Ride-hailing app Uber has named American travel company Expedia’s Dara Khosrowshahi as its new CEO after its founder and former chief executive Travis Kalanick resigned in June….reports Asian Lite News
The announcement was made on Sunday night, reports CNN.
According to Uber sources, Iranian-origin Khosrowshahi was not among those reported to have been in the running. The short list included Jeff Immelt, the former CEO of General Electric (GE) and Meg Whitman, the head of Hewlett Packard Enterprise.
However, Whitman said in June that she would not move to Uber and Immelt pulled out of the race earlier on Sunday because of problems with the San Francisco-based company’s board, the sources said.
Khosrowshahi took the helm of Expedia when it spun out of InterActiveCorp’s (IAC) IAC Travel division in 2005. He previously served as IAC Travel’s CEO, as well as IAC’s chief financial officer.
Uber has been without a chief financial officer since 2015, and the company’s head of finance left the company at the end of May.
Expedia was one of the first tech companies to challenge President Trump’s travel ban in court, citing the potential harm to its employees and customers.
As Uber’s new CEO, Khosrowshahi will face a big job, including repairing the company’s internal culture, navigating legal battles, and reducing its financial losses, CNN quoted the company sources as saying.
Last week, Uber said its sales reached $1.75 billion in the second quarter, up 17 per cent from the previous quarter.
The problems for Kalanick started earlier this year after a former Uber engineer alleged sexual harassment at the company, reports The New York Times.
Susan Fowler, a former site reliability engineer, levelled numerous allegations of sexism against her former superiors in a lengthy blog post.

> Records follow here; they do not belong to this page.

Lemma defensive_passThrough_pair :
  Defensive.calculatePassThrough (Some p)
  = Returns (js_mul (js_div (num s) (js_add (num s) (Math_abs (num d)))) (num 100)).
Proof. unfold Defensive.calculatePassThrough. now rewrite pair. Qed.

Lemma calculatedPassThrough_pair :
  truthy (demand_elasticity p) && truthy (supply_elasticity p) = false ->
  Calculator.calculatedPassThrough (Some p)
  = js_mul (js_div (num s) (js_add (num s) (Math_abs (num d)))) (num 100).
Proof.
  intro api. unfold Calculator.calculatedPassThrough. now rewrite api, pair.
Qed.

End PassThroughOfPair.

Lemma truthy_num (q : Q) : ~ q == 0 -> truthy (num q) = true.
Proof. intro H. unfold truthy, num. now rewrite Qeq_bool_false. Qed.

Lemma calculatedPassThrough_api (q : Product) (d s : Q) :
  demand_elasticity q = num d -> supply_elasticity q = num s ->
  ~ d == 0 -> ~ s == 0 -> ~ s + Qabs d == 0 ->
  Calculator.calculatedPassThrough (Some q) = num (s / (s + Qabs d) * 100).
Proof.
  intros Hd Hs Nd Ns N. unfold Calculator.calculatedPassThrough.
  rewrite Hd, Hs, !truthy_num by assumption. cbn [andb].
  now apply passThrough_formula.
Qed.

Lemma calculatedPassThrough_no_data (q : Product) :
  elasticity q = None ->
  truthy (demand_elasticity q) && truthy (supply_elasticity q) = false ->
  Calculator.calculatedPassThrough (Some q) = num 75.
Proof.
  intros He api. unfold Calculator.calculatedPassThrough. now rewrite api, He.
Qed.

(** On a product with no [elasticity] field the plain copy throws where the
    validating copy answers 0. *)
Lemma plain_passThrough_without_elasticity (q : Product) :
  elasticity q = None -> Plain.calculatePassThrough (Some q) = Throws TypeError.
Proof. intro He. unfold Plain.calculatePassThrough. now rewrite He. Qed.

Lemma defensive_passThrough_without_elasticity (q : Product) :
  elasticity q = None -> Defensive.calculatePassThrough (Some q) = Returns (num 0).
Proof. intro He. unfold Defensive.calculatePassThrough. now rewrite He. Qed.

(** C1 (as the code has it).  The [calculatedPassThrough] memo of the
    Calculator component answers the fixed default 75 when no product is
    selected and when the selected product carries no elasticity data; on a
    product with an elasticity pair (either shape) it answers
    [supply / (supply + |demand|) * 100].  [calculatePassThrough] of the
    calculations module answers that same formula on an elasticity pair, but
    0, not 75, when there is no product (and, in the validating copy, when
    the product has no elasticity pair). *)
Theorem passThrough_derivation (p : Product) (d s : Q) :
  ~ s + Qabs d == 0 ->
  elasticity p = Some {| demand := num d; supply := num s |} ->
  truthy (demand_elasticity p) && truthy (supply_elasticity p) = false ->
  let rate := num (s / (s + Qabs d) * 100) in
  Calculator.calculatedPassThrough None = num 75
  /\ (forall q, elasticity q = None ->
        truthy (demand_elasticity q) && truthy (supply_elasticity q) = false ->
        Calculator.calculatedPassThrough (Some q) = num 75)
  /\ Calculator.calculatedPassThrough (Some p) = rate
  /\ (forall q, demand_elasticity q = num d -> supply_elasticity q = num s ->
        ~ d == 0 -> ~ s == 0 ->
        Calculator.calculatedPassThrough (Some q) = rate)
  /\ Plain.calculatePassThrough (Some p) = Returns rate
  /\ Defensive.calculatePassThrough (Some p) = Returns rate
  /\ Plain.calculatePassThrough None = Returns (num 0)
  /\ Defensive.calculatePassThrough None = Returns (num 0)
  /\ (forall q, elasticity q = None ->
        Defensive.calculatePassThrough (Some q) = Returns (num 0)).
Proof.
  intros N pair api rate. subst rate.
  repeat match goal with |- _ /\ _ => split end.
  - reflexivity.
  - exact calculatedPassThrough_no_data.
  - rewrite (calculatedPassThrough_pair p d s) by assumption.
    now apply passThrough_formula.
  - intros q Hd Hs Nd Ns. now apply calculatedPassThrough_api.
  - rewrite (plain_passThrough_pair p d s) by assumption.
    now rewrite passThrough_formula.
  - rewrite (defensive_passThrough_pair p d s) by assumption.
    now rewrite passThrough_formula.
  - reflexivity.
  - reflexivity.
  - exact defensive_passThrough_without_elasticity.
Qed.

Lemma passThrough_derivation_witness :
  let p := local_product (num (-2)) (num (3 # 2)) in
  let rate := num ((3 # 2) / ((3 # 2) + Qabs (-2)) * 100) in
  Calculator.calculatedPassThrough None = num 75
  /\ Calculator.calculatedPassThrough (Some bare_product) = num 75
  /\ Calculator.calculatedPassThrough (Some p) = rate
  /\ Plain.calculatePassThrough (Some p) = Returns rate
  /\ Defensive.calculatePassThrough (Some p) = Returns rate
  /\ Plain.calculatePassThrough None = Returns (num 0)
  /\ Defensive.calculatePassThrough None = Returns (num 0).
Proof.
  intros p rate.
  assert (N : ~ (3 # 2) + Qabs (-2) == 0) by (vm_compute; discriminate).
  destruct (passThrough_derivation p (-2) (3 # 2) N eq_refl eq_refl)
    as (H1 & H2 & H3 & _ & H5 & H6 & H7 & H8 & _).
  exact (conj H1 (conj (H2 bare_product eq_refl eq_refl)
           (conj H3 (conj H5 (conj H6 (conj H7 H8)))))).
Defined.

(** With no product, [calculatePassThrough] answers 0 where the default of
    75 is claimed. *)
Lemma passThrough_no_product_is_zero :
  Plain.calculatePassThrough None = Returns (num 0)
  /\ Defensive.calculatePassThrough None = Returns (num 0)
  /\ Defensive.calculatePassThrough (Some bare_product) = Returns (num 0)
  /\ ~ num 0 =v= num 75.
Proof.
  split; [reflexivity | split; [reflexivity | split; [reflexivity |]]].
  intro H. apply num_eq in H. discriminate H.
Qed.

(** C3 (as the code has it).  On a product that carries an elasticity pair
    of numbers the derivation never fails: both copies of
    [calculatePassThrough] end normally with a value, there being no
    [InvalidElasticity] failure; whenever [supply + |demand|] is not zero
    that value is the rational [supply / (supply + |demand|) * 100]. *)
Theorem passThrough_always_returns (p : Product) (d s : Q) :
  elasticity p = Some {| demand := num d; supply := num s |} ->
  (exists v, Plain.calculatePassThrough (Some p) = Returns v
             /\ (~ s + Qabs d == 0 -> v = num (s / (s + Qabs d) * 100)))
  /\ (exists v, Defensive.calculatePassThrough (Some p) = Returns v
                /\ (~ s + Qabs d == 0 -> v = num (s / (s + Qabs d) * 100))).
Proof.
  intro pair. split; eexists; split.
  - exact (plain_passThrough_pair p d s pair).
  - exact (passThrough_formula d s).
  - exact (defensive_passThrough_pair p d s pair).
  - exact (passThrough_formula d s).
Qed.

Lemma passThrough_always_returns_witness :
  let p := local_product (num 0) (num 0) in
  (exists v, Plain.calculatePassThrough (Some p) = Returns v
             /\ (~ 0 + Qabs 0 == 0 -> v = num (0 / (0 + Qabs 0) * 100)))
  /\ (exists v, Defensive.calculatePassThrough (Some p) = Returns v
                /\ (~ 0 + Qabs 0 == 0 -> v = num (0 / (0 + Qabs 0) * 100))).
Proof.
  intro p. apply (passThrough_always_returns p 0 0). reflexivity.
Defined.

(** With both elasticities zero the derivation ends normally, and what it
    returns is [NaN]. *)
Lemma passThrough_zero_pair_is_NaN :
  let p := local_product (num 0) (num 0) in
  Plain.calculatePassThrough (Some p) = Returns (VNum NaN)
  /\ Defensive.calculatePassThrough (Some p) = Returns (VNum NaN)
  /\ Calculator.calculatedPassThrough (Some p) = VNum NaN
  /\ Plain.calculatePassThrough (Some p) <> Throws InvalidElasticity
  /\ Defensive.calculatePassThrough (Some p) <> Throws InvalidElasticity.
Proof.
  repeat split; discriminate.
Qed.




(** ** Closed forms of the arithmetic functions on rationals *)

Lemma clamp_in_range (x lo hi : Q) : lo <= x <= hi -> clamp x lo hi == x.
Proof.
  intros [Hlo Hhi]. unfold clamp.
  rewrite (Q.min_r hi x) by exact Hhi. now rewrite Q.max_r.
Qed.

Her blog was widely shared online and prompted the company to launch an internal investigation.
This led to further allegations from other employees, prompting the company to conduct internal investigations.
Uber has already fired 20 employees — including some in senior positions — after evaluating more than 200 claims of sexual harassment, discrimination, bullying and unprofessional conduct.